## The task
Set down exactly the lines of the listing below that begin at the one containing "(args : list" and end at the last line, both included.

## Dataset extract
(** *** Search: from the search call to the batch of one identification *)

Definition search_and_select (orpheus : Orpheus) (w : World) (lucky_mode : bool)
    (modulename : pystr) (query_type : DownloadTypeEnum.t) (query : pystr) : M batch :=
  emit (EvLoadModule modulename) ;;
  let module := load_module orpheus modulename in
  let limit := if lucky_mode then 1 else search_limit (settings orpheus) in
  emit (EvSearch modulename query_type query limit) ;;
  let items := search module query_type query limit in
  if (length items =? 0)%nat then
    raise (Exception (lit "No search results for " ++ DownloadTypeEnum.name query_type
                      ++ lit ": " ++ query))
  else
    selection <-
      (if lucky_mode then ret 0
       else (sel <- interactive_selection w items query_type ;; print [] ;; ret sel)) ;;
    selected_item <- lift (py_index items selection) ;;
    ret [(modulename,
          [{| media_type := query_type;
              media_id := result_id selected_item;
              mi_extra_kwargs := Some (extra_kwargs selected_item) |}])].

(** The result is [None] where [main] returns without downloading. *)
Definition search_mode (orpheus : Orpheus) (w : World) (orpheus_mode : pystr)
    (args : list pystr) : M (option batch) :=
  if (3 <? length args)%nat then
    let modulename := lower (nth 1 args []) in
    if str_in modulename (module_list orpheus) then
      match DownloadTypeEnum.of_name (lower (nth 2 args [])) with
      | None =>
          raise (Exception (lower (nth 2 args [])
                            ++ lit " is not a valid search type! Choose " ++ media_types))
      | Some query_type =>
          let lucky_mode := str_eqb orpheus_mode (lit "luckysearch") in
          let query := join (lit " ") (skipn 3 args) in
          b <- search_and_select orpheus w lucky_mode modulename query_type query ;;
          ret (Some b)
      end
    else if str_eqb modulename (lit "multi") then ret None
    else raise (unknown_module orpheus modulename)
  else
    print (lit "Search must be done as orpheus.py [search/luckysearch] [module] ["
           ++ media_types ++ lit "] [query]") ;;
    exit.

## Response for this exercise
    (args : list pystr) : M (option batch) :=
  if (3 <? length args)%nat then
    let modulename := lower (nth 1 args []) in
    if str_in modulename (module_list orpheus) then
      match DownloadTypeEnum.of_name (lower (nth 2 args [])) with
      | None =>
          raise (Exception (lower (nth 2 args [])
                            ++ lit " is not a valid search type! Choose " ++ media_types))
      | Some query_type =>
          let lucky_mode := str_eqb orpheus_mode (lit "luckysearch") in
          let query := join (lit " ") (skipn 3 args) in
          b <- search_and_select orpheus w lucky_mode modulename query_type query ;;
          ret (Some b)
      end
    else if str_eqb modulename (lit "multi") then ret None
    else raise (unknown_module orpheus modulename)
  else
    print (lit "Search must be done as orpheus.py [search/luckysearch] [module] ["
           ++ media_types ++ lit "] [query]") ;;
    exit.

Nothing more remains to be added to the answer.